Richard Carlson, that reliable stand-up guy of 1950s sci-fi puts in his usual earnest performance, and Michael Pate, the vampire gunslinger of Curse of the Undead (1959) adds a bit of depth to his sinister butler part, but the film really belongs to Menzies, whose striking visuals and sense of pace keep things going wonderfully.
October 8th, 2015 at 8:40 am
I had not heard of either the book or the film, Dan, so thanks for that. Looking at the AFI write-up of the movie, I found the following bits of interesting information:
“The Maze was Allied Artist Productions’ first 3-D production. A 5 Feb 1953 HR news item noted that designs by artist Salvador Dali were to be used for the production, but they were not in the released film. The Var review noted that the film marked Veronica Hurst’s American feature debut.”
October 8th, 2015 at 10:48 am
Well done film though the ending means later viewings ate a bit marred. In a way it falls to the problem Jonathan and I discussed via Lovecraft and the ‘orful ‘orible thing lurking in the shadows syndrome.
Once you actually see the thing shuffling around the castle it is a let down,and while I have always admired and enjoyed this one as a small gem up to that point my understanding is that on release many audiences laughed at the reveal.
That said I agree with the review whole heartedly. It’s a handsome atmospheric old house/castle movie from a master of visuals.
October 8th, 2015 at 1:11 pm
By some sort of coincidence, Michael Pate was in one of two episodes of HAVE GUN WILL TRAVEL I watched last night. The credits were at the end, but I recognized him right away.

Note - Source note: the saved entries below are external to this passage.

(** Feeding a chunk of a well-formed stream completes the next frame or asks
    for more, never anything else. *)
Lemma feed_stream p seen chunk tail ms :
  waiting p seen -> Forall encodable ms -> seen ++ chunk ++ tail = stream ms ->
  (exists m ms' rest, ms = m :: ms' /\ feed p (Data chunk) = Ret (kOk, completed m rest) /\
     rest ++ tail = stream ms' /\ (length rest < length (seen ++ chunk))%nat) \/
  (exists p', feed p (Data chunk) = Ret (kNeedMoreData, p') /\
     waiting p' (seen ++ chunk) /\ incomplete (seen ++ chunk) ms).
Proof.
  intros Hw Hms Heq. rewrite app_assoc in Heq. destruct ms as [|m ms].
  - apply app_nil in Heq as [[-> ->]%app_nil ->]. right.
    apply waiting_nil in Hw as ->. eexists. repeat split; constructor.
  - inversion_clear Hms as [|? ? He Hms']. rewrite stream_cons in Heq.
    destruct (app_eq_split _ _ _ _ Heq) as [(r & Er & Et)|(u & Hu & Et)].
    + left. exists m, ms, r. repeat split; [by eapply feed_complete|done|].
      rewrite Er, length_app, encode_eq, length_app, length_encodeHeader. lia.
    + right. rewrite <- app_assoc in Et.
      destruct (feed_partial _ _ _ _ _ Hw He Et Hu) as (p' & Ef & Hw').
      exists p'. repeat split; [done..|]. unfold incomplete. rewrite <- Et, app_assoc, (lenZ_app _ u).
      destruct u as [|b u]; [done|]. rewrite lenZ_cons. pose proof (lenZ_nonneg u). lia.
Qed.

Lemma feed_null p : feed p (Null 0) = feed p (Data []).
Proof. unfold feed. destruct p; simpl. by rewrite app_nil_r. Qed.

Lemma drain_waiting f p seen out : waiting p seen -> drain (S f) p out = Ret (kOk, out, p).
Proof. by inversion 1. Qed.

(** The receive loop after a chunk, as a statement about the messages it takes
    off the stream. *)
Definition consumes (p' : t) (tail : bytes) (ms ms1 ms2 : list Message) : Prop :=
  ms = ms1 ++ ms2 /\
  exists seen', waiting p' seen' /\ seen' ++ tail = stream ms2 /\ incomplete seen' ms2.

Lemma drain_completed ms fuel m rest tail out :
  Forall encodable ms -> rest ++ tail = stream ms -> (length rest + 1 < fuel)%nat ->
  exists ms1 ms2 p', drain fuel (completed m rest) out =
    Ret (kOk, out ++ map message_frame (m :: ms1), p') /\ consumes p' tail ms ms1 ms2.
Proof.
  revert fuel m rest out. induction ms as [|m2 ms IH]; intros fuel m rest out Hms Heq Hf;
    (destruct fuel as [|fuel]; [lia|]); cbn [drain];
    change (isComplete (completed m rest)) with true; cbn iota zeta;
    change (reset (completed m rest)) with (mk kNeedHeader default_header rest [] [] false);
    rewrite feed_null;
    pose proof (waiting_header rest) as Hw;
    destruct (feed_stream _ _ [] tail _ Hw Hms Heq)
      as [(m3 & ms3 & r3 & E & Ef & Et & Hl)|(p' & Ef & Hw' & Hi)]; try done.
  - rewrite Ef. cbn [mbind outcome_bind is_error].
    destruct fuel as [|fuel]; [lia|]. rewrite app_nil_r in *.
    exists [], [], p'. split; [by erewrite drain_waiting|]. split; [done|]. by exists rest.
  - injection E as <- <-. rewrite Ef. cbn [mbind outcome_bind].
    change (is_error kOk) with false. cbn iota. rewrite app_nil_r in Hl.
    inversion_clear Hms as [|? ? _ Hms'].
    destruct (IH fuel m2 r3 (out ++ [frame_of (completed m rest)]) Hms' Et ltac:(lia))
      as (ms1 & ms2 & p' & Ed & Hms12 & Hc).
    exists (m2 :: ms1), ms2, p'. rewrite Ed, <- app_assoc. split; [done|].
    split; [by rewrite Hms12|done].
  - rewrite Ef. cbn [mbind outcome_bind is_error].
    destruct fuel as [|fuel]; [lia|]. rewrite app_nil_r in *.
    exists [], (m2 :: ms), p'. split; [by erewrite drain_waiting|]. split; [done|]. by exists rest.
Qed.

Lemma receive_stream p seen chunk tail ms :
  waiting p seen -> Forall encodable ms -> seen ++ chunk ++ tail = stream ms ->
  exists ms1 ms2 p', receive p chunk = Ret (kOk, map message_frame ms1, p') /\
    consumes p' tail ms ms1 ms2.
Proof.
  intros Hw Hms Heq. unfold receive.
  destruct (feed_stream _ _ _ _ _ Hw Hms Heq)
    as [(m & ms' & r & -> & -> & Et & Hl)|(p' & -> & Hw' & Hi)]; cbn [mbind outcome_bind].
  - change (is_error kOk) with false. cbn iota. inversion_clear Hms as [|? ? _ Hms'].
    destruct (drain_completed ms' (S (S (length r))) m r tail [] Hms' Et ltac:(lia))
      as (ms1 & ms2 & p' & Ed & E12 & Hc).
    exists (m :: ms1), ms2, p'. split; [done|]. split; [by rewrite E12|done].
  - exists [], ms, p'. cbn [is_error]. erewrite drain_waiting by done. split; [done|].
    split; [done|]. exists (seen ++ chunk). by rewrite <- app_assoc.
Qed.
(* ===== verification/TcpConnectionLife.v ===== *)
(** The life of a connection, for its owner: what the operations of a connection
    add to the notifications in its log, and when its state changes. *)
From Stdlib Require Import ZArith Lia.
From Stdlib Require Import Strings.Byte.
From stdpp Require Import base list strings.
From S2P Require Import Prelude NetBuffer EventLoop TcpConnection TcpConnectionFacts.
Import TcpConnection.

(** * Notifications *)

Definition is_connection_cb (a : action) : bool := match a with ConnectionCb _ => true | _ => false end.

(** The calls of [connection_callback_] so far. *)
Definition notified (c : t) : list action := List.filter is_connection_cb (log c).

(** An operation on a connection that is neither established nor destroyed by
    it: it notifies nobody but the owner, once, when it closes. *)
Record evolves (c c' : t) : Prop := mkEvolves {
  ev_log : log c `prefix_of` log c';
  ev_notified : notified c' = notified c;
  ev_connecting : state_ c <> kConnecting -> state_ c' <> kConnecting;
  ev_closes : close_calls c' =
    (close_calls c + if is_state kDisconnected c' && negb (is_state kDisconnected c) then 1 else 0)%nat;
  ev_closed : state_ c = kDisconnected -> state_ c' = kDisconnected;
}.

#[global] Instance evolves_preorder : PreOrder evolves.
Proof.
  split.
  - intros c. constructor; try done. destruct (is_state _ c); cbn; lia.
  - intros a b c [L1 N1 C1 K1 D1] [L2 N2 C2 K2 D2]. constructor.
    + by etrans.
    + by rewrite N2.
    + auto.
    + rewrite K2, K1. unfold is_state. repeat case_bool_decide; cbn; try lia; exfalso; auto.
    + auto.
Qed.

(** The parts of the state the relation does not look at. *)
Lemma evolves_same c c' : log c' = log c -> state_ c' = state_ c -> evolves c c'.
Proof.
  intros Hl Hs. constructor; unfold notified, close_calls, is_state; rewrite ?Hl, ?Hs; try done.
  case_bool_decide; cbn; lia.
Qed.

Lemma evolves_logged a c : is_connection_cb a = false -> a <> CloseCb -> evolves c (logged a c).
Proof.
  intros Hn Hc. constructor; try done; [by apply prefix_app_r| |].
  - unfold notified. cbn. rewrite List.filter_app. cbn. by rewrite Hn, app_nil_r.
  - rewrite close_calls_logged, bool_decide_false by done. unfold is_state. cbn. case_bool_decide; cbn; lia.
Qed.

(** A call that evolves the connection, if it returns. *)
Definition ev (c : t) (r : result) : Prop :=
  match r with Ret (None, c') => evolves c c' | _ => True end.

Definition evs (f : t -> result) : Prop := forall c, ev c (f c).

Lemma ev_return c c' : evolves c c' -> ev c (return_ c').
Proof. done. Qed.

Lemma ev_then c r k : ev c r -> evs k -> ev c (then_ r k).
Proof.
  intros Hr Hk. destruct r as [[[e|] c1]| |]; try done. cbn. specialize (Hk c1).
  destruct (k c1) as [[[e|] c2]| |]; try done. exact (transitivity (R := evolves) Hr Hk).
Qed.

Lemma ev_from c c1 r : evolves c c1 -> ev c1 r -> ev c r.
Proof. intros H. destruct r as [[[e|] c2]| |]; try done. exact (transitivity (R := evolves) H). Qed.

Section callbacks.
Context (connection_callback message_callback write_complete_callback : option (t -> result)).
Context (high_water_mark_callback : option (Z -> t -> result)).

(** The user's callbacks may call the connection, through its operations. *)
Definition callbacks_evolve : Prop :=
  (forall f, connection_callback = Some f -> evs f) /\ (forall f, message_callback = Some f -> evs f) /\
  (forall f, write_complete_callback = Some f -> evs f) /\ (forall f n, high_water_mark_callback = Some f -> evs (f n)).

Context (Hcb : callbacks_evolve).

(** The owner's callback only takes note. *)
Abbreviation close_callback := (Some return_).

Lemma ev_fire callback a c :
  (forall f, callback = Some f -> evs f) -> is_connection_cb a = false -> a <> CloseCb -> ev c (fire callback a c).
Proof.
  intros Hf Hn Hc. unfold fire. destruct callback as [f|]; [|by apply ev_return].
  eapply ev_from; [by apply evolves_logged|]. by apply (Hf f).
Qed.

Lemma handleClose_evs : evs (handleClose close_callback).
Proof.
  intros c. unfold handleClose. destruct (is_state kDisconnected c) eqn:E; [by apply ev_return|].
  cbn [fire]. apply ev_return. constructor; try done.
  - by apply prefix_app_r.
  - unfold notified. cbn. by rewrite List.filter_app, app_nil_r.
  - rewrite close_calls_logged, E. rewrite bool_decide_true by done. unfold is_state. cbn.
    rewrite bool_decide_true by done. done.
Qed.

Lemma shutdownInLoop_evs : evs (shutdownInLoop close_callback).
Proof.
  intros c. unfold shutdownInLoop. destruct (_ || _); [by apply ev_return|]. destruct (kernel_shutdown c).
  - destruct (_ && _); [apply handleClose_evs|by apply ev_return].
  - apply ev_return. by apply evolves_logged.
Qed.

Lemma forceCloseInLoop_evs : evs (forceCloseInLoop close_callback).
Proof. intros c. unfold forceCloseInLoop. destruct (_ && _); [by apply ev_return|apply handleClose_evs]. Qed.

Lemma write_same data c : log (write data c).2 = log c /\ state_ (write data c).2 = state_ c.
Proof. unfold write. by destruct (kernel_write c (writes c)). Qed.

Lemma sendInLoop_evs data : evs (sendInLoop write_complete_callback close_callback high_water_mark_callback data).
Proof.
  intros c. unfold sendInLoop. destruct (negb _); [by apply ev_return|].
  set (c1 := set_accepted (accepted c ++ data) c). assert (H1 : evolves c c1) by by apply evolves_same.
  set (rb := Buffer.readableBytes _).
  match goal with |- ev c (let '(written, c) := ?x in _) => assert (Hx : evolves c x.2); [|destruct x as [written c2]] end.
  { destruct (_ && _); [|done]. pose proof (write_same data c1) as [Hl Hs]. destruct (write data c1) as [[n|errno] c2]; cbn in *;
      (etrans; [exact H1|by apply evolves_same]). }
  cbn in Hx. destruct written as [n|]; [|by eapply ev_from; [|apply handleClose_evs]].
  eapply ev_from; [exact Hx|]. apply ev_then.
  - destruct (0 <? lenZ data - Z.of_nat n); [|by apply ev_return]. apply ev_then.
    + destruct (_ && _); [|by apply ev_return]. apply ev_fire; [|done|done].
      destruct Hcb as (_ & _ & _ & Hh). destruct high_water_mark_callback as [f|]; [|done]. intros g [= <-]. by apply Hh.
    + intros c3. destruct (Buffer.append _ _) as [[[e|] b]| |]; try done. cbn.
      destruct (negb _); by apply evolves_same.
  - intros c3. destruct (_ && _); [|by apply ev_return]. apply ev_fire; [apply Hcb|done|done].
Qed.

Lemma handleRead_evs chunks last : evs (handleRead message_callback close_callback chunks last).
Proof.
  induction chunks as [|chunk chunks IH]; intros c; cbn [handleRead].
  - destruct last as [|errno]; [apply handleClose_evs|]. destruct (_ =? _); [by apply ev_return|apply handleClose_evs].
  - destruct (Buffer.readFd _ _) as [[[[n m] [e|]] b]| |]; try done. cbn [mbind outcome_bind].
    apply (ev_from c (set_input b c)); [by apply evolves_same|].
    destruct (0 <? n); [|apply handleClose_evs]. apply ev_then; [|exact IH]. apply ev_fire; [apply Hcb|done|done].
Qed.

Lemma drain_evolves fuel c b c' : drain fuel c = Ret (b, c') -> evolves c c'.
Proof.
  revert c. induction fuel as [|fuel IH]; intros c; cbn [drain]; (destruct (0 <? _); [|by intros [= <- <-]]); [done|].
  pose proof (write_same (Buffer.readable (output_buffer_ c)) c) as [Hl Hs].
  destruct (write _ c) as [[n|errno] c1]; cbn in Hl, Hs.
  - intros Hd%IH. etrans; [|exact Hd]. by apply evolves_same.
  - destruct (errno =? EAGAIN); intros [= <- <-]; by apply evolves_same.
Qed.

Lemma handleWrite_evs : evs (handleWrite write_complete_callback close_callback).
Proof.
  intros c. unfold handleWrite. destruct (is_state kDisconnected c); [by apply ev_return|].
  destruct (drain _ c) as [[drained c1]| |] eqn:Ed; try done. cbn [mbind outcome_bind].
  eapply ev_from; [by eapply drain_evolves|]. destruct (negb drained); [apply handleClose_evs|].
  destruct (_ =? 0); [|by apply ev_return].
  apply (ev_from c1 (change Channel.DisableWriting c1)); [by apply evolves_same|]. apply ev_then.
  - apply ev_fire; [apply Hcb|done|done].
  - intros c2. destruct (is_state _ c2); [apply shutdownInLoop_evs|by apply ev_return].
Qed.

Lemma runInLoop_evs in_loop f now : evs now -> evs (runInLoop in_loop f now).
Proof. intros Hn c. destruct in_loop; [apply Hn|]. by apply ev_return, evolves_same. Qed.

Lemma run_functor_evs : evs (run_functor write_complete_callback close_callback high_water_mark_callback).
Proof.
  intros c. unfold run_functor. destruct (pending c) as [|f rest]; [by apply ev_return|].
  apply (ev_from c (set_pending rest c)); [by apply evolves_same|].
  destruct f; [apply sendInLoop_evs|apply shutdownInLoop_evs|apply forceCloseInLoop_evs].
Qed.

Lemma shutdown_evs in_loop : evs (shutdown close_callback in_loop).
Proof.
  intros c. unfold shutdown. destruct (is_state kConnected c) eqn:E; cbn [negb]; [|by apply ev_return].
  apply is_state_true in E. apply (ev_from c (set_state kDisconnecting c)).
  - constructor; try done. by rewrite E.
  - apply runInLoop_evs, shutdownInLoop_evs.
Qed.

Lemma send_input_evs in_loop :
  evs (send_buffer write_complete_callback close_callback high_water_mark_callback input_buffer_ set_input in_loop).
Proof.
  intros c. unfold send_buffer. destruct (negb _); [by apply ev_return|]. destruct (_ =? 0); [by apply ev_return|].
  destruct in_loop.
  - apply ev_then; [apply sendInLoop_evs|]. intros c2. by apply ev_return, evolves_same.
  - cbn. by apply evolves_same.
Qed.

Lemma run_op_evs o :
  o <> ConnectDestroyed ->
  evs (run_op connection_callback message_callback write_complete_callback close_callback high_water_mark_callback o).
Proof.
  intros Ho. destruct o; cbn [run_op]; try done.
  - intros c. unfold send. destruct (negb _); [by apply ev_return|]. by apply runInLoop_evs, sendInLoop_evs.
  - apply send_input_evs.
  - apply shutdown_evs.
  - apply runInLoop_evs, forceCloseInLoop_evs.
  - apply run_functor_evs.
  - apply handleRead_evs.
  - apply handleWrite_evs.
  - apply handleClose_evs.
  - apply handleClose_evs.
Qed.

Lemma run_ops_evs ops :
  ConnectDestroyed ∉ ops ->
  evs (run_ops connection_callback message_callback write_complete_callback close_callback high_water_mark_callback ops).
Proof.
  induction ops as [|o ops IH]; intros Hin c; [by apply ev_return|]. rewrite not_elem_of_cons in Hin.
  destruct Hin as [Hne Hin]. cbn [run_ops]. apply ev_then; [by apply run_op_evs|by apply IH].
Qed.

(** * Establishing and destroying *)

Context (f : t -> result) (Hf : connection_callback = Some f).

(** After [connectEstablished] and [connectDestroyed], the user was notified. *)
Definition ev_after (a : action) (s : State) (c : t) (r : result) : Prop :=
  match r with
  | Ret (None, c') => exists c1, log c1 = log c ++ [a] /\ state_ c1 = s /\ evolves c1 c'
  | _ => True
  end.

Lemma connectEstablished_ev c :
  ev_after (ConnectionCb kConnected) kConnected c (connectEstablished connection_callback c).
Proof.
  unfold connectEstablished. rewrite Hf. cbn [fire]. destruct Hcb as (Hc & _). specialize (Hc f Hf).
  set (c1 := logged _ _). specialize (Hc c1). unfold ev in Hc. destruct (f c1) as [[[e|] c2]| |]; try done.
  exists c1. by split.
Qed.

Lemma connectDestroyed_ev c :
  ev_after (ConnectionCb kDisconnected) kDisconnected c (connectDestroyed connection_callback c).
Proof.
  unfold connectDestroyed. rewrite Hf. destruct Hcb as (Hc & _). specialize (Hc f Hf).
  set (c1 := if negb (is_state kDisconnected c) then _ else c).
  assert (H1 : log c1 = log c /\ state_ c1 = kDisconnected).
  { unfold c1. destruct (is_state kDisconnected c) eqn:E; cbn; [|done]. by apply is_state_true in E. }
  destruct H1 as [Hl Hs]. cbn [fire]. specialize (Hc (logged (ConnectionCb (state_ c1)) c1)). unfold ev in Hc.
  destruct (f _) as [[[e|] c2]| |]; try done. cbn. eexists. split; [|split; [|etrans; [exact Hc|by apply evolves_same]]]; cbn.
  - by rewrite Hl, Hs.
  - done.
Qed.

End callbacks.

October 8th, 2015 at 3:47 pm
Pate was also Felix Leiter in the CLIMAX version of CASINO ROYALE With Barry Nelson though his Leiter was more Bond than Nelson. He played Indians in no few westerns and was a vampire gunfighter in one.
A varied career.
October 10th, 2015 at 3:14 pm
Wasn’t Sandoz the first commercial producer of LSD? Farrrr out irony if ’twas.
October 13th, 2015 at 1:01 pm
There isn’t a lot about the connection, but I did find this statement online:
[Maurice] Sandoz [was] a scion of the pharmaceuticals dynasty who supplied legal LSD to the medical profession into the mid-sixties…
http://www.librarything.com/work/2238333
October 14th, 2015 at 9:11 am
Another story based on the Glamis legend is Margery Allingham’s early “Albert Campion” detective story, variously known as LOOK TO THE LADY or THE GYRTH CHALICE MYSTERY. I know I’ve read a couple of other fictional treatments of the idea, but details escape me at the moment.
October 14th, 2015 at 1:07 pm
Thanks, Denny. Sorry that I missed the connection altogether, and it’s one I should have.
There is a historical mystery by Robin Paige entitled “Death at Glamis Castle,” about which PW says:
“The old story of the Monster of Glamis-a half-man, half-monster rumored to be a deformed scion of a noble family-gains new life when the castle’s labyrinthine quarters are used to conceal the presence of Lord Osborne, who lives in isolation, tended to by a small staff of servants. Osborne’s disappearance, which coincides with the brutal slaughter of a housemaid, proves worthy of the king’s attention when the Sheridans learn that the victim’s throat was slit in a manner consistent with the crimes of Jack the Ripper-and that Osborne is actually the king’s eldest son, Edward, duke of Clarence, himself a one-time Ripper suspect, whose death was announced by Buckingham Palace a decade earlier.”
I probably won’t go looking for this one, but for what it’s worth, there it is.